* [ACTIVITY]: In the listing below, find the line with "String q s =>" and the line with "(** [metricConditionRE] *)". Repeat those two lines and all lines between them exactly.

+++ DATA FOR ANALYSIS

(** The longest prefix of characters that satisfy [f], and the rest. *)
Fixpoint spanStr (f : ascii -> bool) (s : string) : string * string :=
  match s with
  | EmptyString => (EmptyString, EmptyString)
  | String c s' => if f c then let '(a, b) := spanStr f s' in (String c a, b) else (EmptyString, s)
  end.

Definition stripPrefix (p s : string) : option string :=
  if String.prefix p s then Some (str_drop (String.length p) s) else None.

Definition dquote : ascii := byte_of 34.

(** Characters of a valid UTF-8 string: the bytes that continue none. *)
Fixpoint runeCount (s : string) : nat :=
  match s with
  | EmptyString => O
  | String c s => ((if between 128 191 c then 0 else 1) + runeCount s)%nat
  end.

Fixpoint allStr (f : ascii -> bool) (s : string) : bool :=
  match s with EmptyString => true | String c s => (f c && allStr f s)%bool end.

Definition identTail (c : ascii) : bool := (is_alpha c || is_digit c)%bool.
Definition plainChar (c : ascii) : bool := negb (Ascii.eqb c dquote || Ascii.eqb c backslash)%bool.

(** [eventConditionRE]: the field, whether the comparison is [==], the value. *)
Definition eventCondition (s : string) : option (string * bool * string) :=
  s ← stripPrefix "fields." s;
  match s with
  | EmptyString => None
  | String c s =>
      if negb (is_alpha c) then None
      else
        let '(tail, s) := spanStr identTail s in
        let s := (spanStr is_blank s).2 in
        ' (equal, s) ← match stripPrefix "==" s with
                       | Some s => Some (true, s)
                       | None => s ← stripPrefix "!=" s; Some (false, s)
                       end;
        match (spanStr is_blank s).2 with
        | String q s =>
            if negb (Ascii.eqb q dquote) then None
            else
              let '(value, s) := spanStr plainChar s in
              if (String.eqb s (String dquote EmptyString) && Nat.leb (runeCount value) 256)%bool
              then Some (String c tail, equal, value) else None
        | EmptyString => None
        end
  end.

Inductive comparison : Type := Lt | Le | Gt | Ge | Eq | Ne.

Definition comparisonOf (s : string) : option (comparison * string) :=
  match stripPrefix "<=" s, stripPrefix ">=" s, stripPrefix "<" s, stripPrefix ">" s, stripPrefix "==" s, stripPrefix "!=" s with
  | Some s, _, _, _, _, _ => Some (Le, s)
  | _, Some s, _, _, _, _ => Some (Ge, s)
  | _, _, Some s, _, _, _ => Some (Lt, s)
  | _, _, _, Some s, _, _ => Some (Gt, s)
  | _, _, _, _, Some s, _ => Some (Eq, s)
  | _, _, _, _, _, Some s => Some (Ne, s)
  | _, _, _, _, _, _ => None
  end.

(** Digits with an optional fraction, or a fraction alone; then an exponent. *)
Definition isExponent (s : string) : bool :=
  match s with
  | EmptyString => true
  | String c s =>
      (Ascii.eqb c "e" || Ascii.eqb c "E") &&
      (let s := match s with String d t => if (Ascii.eqb d "+" || Ascii.eqb d "-")%bool then t else s | EmptyString => s end in
       negb (String.eqb s "") && allStr is_digit s)
  end%bool.

Definition isNumber (s : string) : bool :=
  let s := match s with String c t => if Ascii.eqb c "-" then t else s | EmptyString => s end in
  let '(whole, s) := spanStr is_digit s in
  match s with
  | String c t =>
      if Ascii.eqb c "."
      then let '(frac, s) := spanStr is_digit t in ((negb (String.eqb whole "") || negb (String.eqb frac "")) && isExponent s)%bool
      else (negb (String.eqb whole "") && isExponent s)%bool
  | EmptyString => negb (String.eqb whole "")
  end.

(** [metricConditionRE] *)
Definition metricCondition (s : string) : option (comparison * string) :=
  ' (op, s) ← comparisonOf s;
  let number := (spanStr is_blank s).2 in
  if isNumber number then Some (op, number) else None.

(** ** [ValidateRule] *)

Definition supportedEventTypes : list string :=
  ["run.completed"; "service.status"; "notebook.running"; "notebook.stopped"; "notebook.failed"]%string.

(** The loop over [rule.Notify]: trimmed, not empty, not repeated. *)
Fixpoint checkNotify (seen : list string) (l : list string) : res alertErr (list string) :=
  match l with
  | [] => Ok []
  | x :: l =>
      let x := TrimSpace x in
      if String.eqb x "" then Err (ErrInvalid "notify empty")
      else if existsb (String.eqb x) seen then Err (ErrInvalid "notify duplicate")
      else match checkNotify (x :: seen) l with Ok l => Ok (x :: l) | Err e => Err e end
  end.

Definition withSettings (name source eventType when_ metricKey condition : string) (notify : list string) (cooldown : Z) (r : Rule) : Rule :=
  mkRule (r_ID r) (r_ProjectID r) name source eventType when_ metricKey condition notify cooldown (r_Enabled r) (r_CreatedBy r)
    (r_LastMatchedAt r) (r_LastAttemptedAt r) (r_LastSuccessAt r) (r_LastError r).

Definition ValidateRule (rule : Rule) : res alertErr Rule :=
  let name := TrimSpace (r_Name rule) in
  let eventType := TrimSpace (r_EventType rule) in
  let when_ := TrimSpace (r_When rule) in
  let metricKey := TrimSpace (r_MetricKey rule) in
  let condition := TrimSpace (r_Condition rule) in
  if String.eqb name "" then Err (ErrInvalid "name")
  else
    let cooldown := if r_CooldownSeconds rule =? 0 then DefaultCooldownSeconds else r_CooldownSeconds rule in
    if cooldown <? MinCooldownSeconds then Err (ErrInvalid "cooldown_seconds")
    else
      match r_Notify rule with
      | [] => Err (ErrInvalid "notify")
      | l =>
          match checkNotify [] l with
          | Err e => Err e
          | Ok notify =>
              if String.eqb (r_Source rule) SourceEvent then
                if negb (existsb (String.eqb eventType) supportedEventTypes) then Err (ErrInvalid "event_type")
                else if (negb (String.eqb when_ "") && match eventCondition when_ with None => true | Some _ => false end)%bool then Err (ErrInvalid "when")
                else Ok (withSettings name (r_Source rule) eventType when_ "" "" notify cooldown rule)
              else if String.eqb (r_Source rule) SourceMetric then
                if String.eqb metricKey "" then Err (ErrInvalid "metric_key")
                else match metricCondition condition with
                     | None => Err (ErrInvalid "condition")
                     | Some _ => Ok (withSettings name (r_Source rule) "" "" metricKey condition notify cooldown rule)
                     end
              else Err (ErrInvalid "on")
          end
      end.

(** ** Matching *)

Section Engine.

(** A value of an event's field, printed by [fmt.Sprint], and as a string or a
    number when it is one. *)
Context {V : Type} (Sprint : V -> string) (asString : V -> string) (number : V -> option spec_float).
(** [strconv.ParseFloat]; a status as a field's value. *)
Context (ParseFloat : string -> option spec_float) (statusValue : string -> V).

Abbreviation Fields := (gmap string V).

Definition MatchEvent (rule : Rule) (eventType : string) (fields : Fields) : bool :=
  if (negb (String.eqb (r_Source rule) SourceEvent) || negb (String.eqb (r_EventType rule) eventType))%bool then false
  else if String.eqb (r_When rule) "" then true
  else
    match eventCondition (r_When rule) with
    | None => false
    | Some (field, equal, want) =>
        match fields !! field with
        | None => false
        | Some actual => Bool.eqb (String.eqb (Sprint actual) want) equal
        end
    end.

Definition MatchMetric (rule : Rule) (key : string) (value : spec_float) : bool :=
  if (negb (String.eqb (r_Source rule) SourceMetric) || negb (String.eqb (r_MetricKey rule) key))%bool then false
  else
    match metricCondition (r_Condition rule) with
    | None => false
    | Some (op, text) =>
        match ParseFloat text with
        | None => false
        | Some want =>
            match op with
            | Lt => SFltb value want
            | Le => SFleb value want
            | Gt => SFltb want value
            | Ge => SFleb want value
            | Eq => SFeqb value want
            | Ne => negb (SFeqb value want)
            end
        end
    end.

Record Event := mkEvent { ev_ID : string; ev_Type : string; ev_ProjectID : string; ev_At : Z; ev_Fields : option Fields }.

Definition fieldsOf (e : Event) : Fields := default ∅ (ev_Fields e).

Definition normalizeEvent (value : Event) : Event :=
  let set s := mkEvent (ev_ID value) (ev_Type value) (ev_ProjectID value) (ev_At value) (Some (<["status"%string := statusValue s]> (fieldsOf value))) in
  if String.eqb (ev_Type value) "notebook.running" then set "running"%string
  else if String.eqb (ev_Type value) "notebook.stopped" then set "stopped"%string
  else if String.eqb (ev_Type value) "notebook.failed" then set "failed"%string
  else mkEvent (ev_ID value) (ev_Type value) (ev_ProjectID value) (ev_At value) (Some (fieldsOf value)).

++++++

* [ANSWER SECTION]:
        | String q s =>
            if negb (Ascii.eqb q dquote) then None
            else
              let '(value, s) := spanStr plainChar s in
              if (String.eqb s (String dquote EmptyString) && Nat.leb (runeCount value) 256)%bool
              then Some (String c tail, equal, value) else None
        | EmptyString => None
        end
  end.

Inductive comparison : Type := Lt | Le | Gt | Ge | Eq | Ne.

Definition comparisonOf (s : string) : option (comparison * string) :=
  match stripPrefix "<=" s, stripPrefix ">=" s, stripPrefix "<" s, stripPrefix ">" s, stripPrefix "==" s, stripPrefix "!=" s with
  | Some s, _, _, _, _, _ => Some (Le, s)
  | _, Some s, _, _, _, _ => Some (Ge, s)
  | _, _, Some s, _, _, _ => Some (Lt, s)
  | _, _, _, Some s, _, _ => Some (Gt, s)
  | _, _, _, _, Some s, _ => Some (Eq, s)
  | _, _, _, _, _, Some s => Some (Ne, s)
  | _, _, _, _, _, _ => None
  end.

(** Digits with an optional fraction, or a fraction alone; then an exponent. *)
Definition isExponent (s : string) : bool :=
  match s with
  | EmptyString => true
  | String c s =>
      (Ascii.eqb c "e" || Ascii.eqb c "E") &&
      (let s := match s with String d t => if (Ascii.eqb d "+" || Ascii.eqb d "-")%bool then t else s | EmptyString => s end in
       negb (String.eqb s "") && allStr is_digit s)
  end%bool.

Definition isNumber (s : string) : bool :=
  let s := match s with String c t => if Ascii.eqb c "-" then t else s | EmptyString => s end in
  let '(whole, s) := spanStr is_digit s in
  match s with
  | String c t =>
      if Ascii.eqb c "."
      then let '(frac, s) := spanStr is_digit t in ((negb (String.eqb whole "") || negb (String.eqb frac "")) && isExponent s)%bool
      else (negb (String.eqb whole "") && isExponent s)%bool
  | EmptyString => negb (String.eqb whole "")
  end.

(** [metricConditionRE] *)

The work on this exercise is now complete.